Data for analysis Block Start

(** The rows of the store come with their ids and cluster. *)
Definition changesOf (rows : list (Z * string * Change)) : list HistoryEntry :=
  map (fun '(id, cluster, one) =>
    MkHistoryEntry id HistoryChange cluster (FormatTime (ch_At one)) (ch_Verb one) (ch_Group one) (ch_Version one) (ch_Resource one) (ch_Kind one)
      (ch_Namespace one) (ch_Name one) (Join " · " (ch_Cells one)) (Join " · " (ch_Was one)) (changeOutcome (ch_Verb one))) rows.
End rows.

(** Where the goroutine of a recording is: trimming the store, waiting for a
    change, filling a batch, about to look for a gap, telling of one, writing
    the batch, and gone. *)
Inductive position :=
| Trimming
| Waiting
| Filling (batch : list Change)
| Looking (batch : list Change)
| Telling (batch : list Change) (g : timelineGap)
| Writing (batch : list Change)
| Gone.

(** What the store was given and kept: a batch's change, or a gap. *)
Inductive row := OfChange (change : Change) | OfGap (g : timelineGap).

(** [Store.note] ([fails]: the transaction fails): what the store keeps then, and
    whether it answers without an error.  [writer]: it has a database. *)
Definition storeNote (writer fails : bool) (kept rows : list row) : list row * bool :=
  if negb writer then (kept, true) else if fails then (kept, false) else (kept ++ rows, true).

(** [writer]: whether the store has its database.  [unkept]: what it was given
    without one. *)
Record state := MkState {
  tape : recording;
  at_ : position;
  stopping : bool;
  draining : bool;
  writer : bool;
  kept : list row;
  unkept : list row;
  noted : list Change;
}.

(** What a store without a database was given. *)
Definition passedOver (writer : bool) (unkept rows : list row) : list row := if writer then unkept else unkept ++ rows.

(** [run]: changes are noted, the recording is asked to stop and the store is
    closed at any time; the goroutine receives, fills, tells and writes. *)
Inductive step : state -> state -> Prop :=
| step_note t p s d w k u n change : step (MkState t p s d w k u n) (MkState (Note t change) p s d w k u (n ++ [change]))
| step_stop t p s d w k u n : step (MkState t p s d w k u n) (MkState t p true d w k u n)
| step_closed t p s d w k u n : step (MkState t p s d w k u n) (MkState t p s d false k u n)
| step_trimmed t s d w k u n : step (MkState t Trimming s d w k u n) (MkState t Waiting s d w k u n)
| step_receive t s d w k u n first rest :
    queue t = first :: rest -> step (MkState t Waiting s d w k u n) (MkState (with_queue t rest) (Filling [first]) s d w k u n)
| step_flush t w k u n : step (MkState t Waiting true false w k u n) (MkState t Waiting true true w k u n)
| step_gone t s w k u n : queue t = [] -> step (MkState t Waiting s true w k u n) (MkState t Gone s true w k u n)
| step_fill t s d w k u n batch next rest :
    (zlen batch < timelineBatch)%Z -> queue t = next :: rest ->
    step (MkState t (Filling batch) s d w k u n) (MkState (with_queue t rest) (Filling (batch ++ [next])) s d w k u n)
| step_filled t s d w k u n batch :
    (timelineBatch <= zlen batch)%Z \/ queue t = [] ->
    step (MkState t (Filling batch) s d w k u n) (MkState t (Looking batch) s d w k u n)
| step_no_gap t s d w k u n batch :
    gp_count (gap t) = 0%Z -> step (MkState t (Looking batch) s d w k u n) (MkState t (Writing batch) s d w k u n)
| step_gap t s d w k u n batch :
    gp_count (gap t) <> 0%Z -> step (MkState t (Looking batch) s d w k u n) (MkState t (Telling batch (gap t)) s d w k u n)
| step_told t s d w k u n batch g fails k' :
    storeNote w fails k [OfGap g] = (k', true) ->
    step (MkState t (Telling batch g) s d w k u n)
      (MkState (with_gap t (toldOf (gap t) g)) (Writing batch) s d w k' (passedOver w u [OfGap g]) n)
| step_untold t s d w k u n batch g fails k' :
    storeNote w fails k [OfGap g] = (k', false) ->
    step (MkState t (Telling batch g) s d w k u n) (MkState t (Writing batch) s d w k' u n)
| step_written t s d w k u n batch fails k' :
    let total := (written t + zlen batch)%Z in
    storeNote w fails k (map OfChange batch) = (k', true) ->
    step (MkState t (Writing batch) s d w k u n)
      (MkState (with_written t (if (total <? pruneEvery)%Z then total else 0)) (if (total <? pruneEvery)%Z then Waiting else Trimming) s d w
        k' (passedOver w u (map OfChange batch)) n)
| step_lost t s d w k u n batch fails k' :
    storeNote w fails k (map OfChange batch) = (k', false) ->
    step (MkState t (Writing batch) s d w k u n) (MkState (lose t batch) Waiting s d w k' u n).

Data for analysis Block End

Please return only the lines above, starting at the line that has "(n ++ [change]))" and ending at the line that has "true d w k u n)", keeping both and leaving each one unchanged.

| step_note t p s d w k u n change : step (MkState t p s d w k u n) (MkState (Note t change) p s d w k u (n ++ [change]))
| step_stop t p s d w k u n : step (MkState t p s d w k u n) (MkState t p true d w k u n)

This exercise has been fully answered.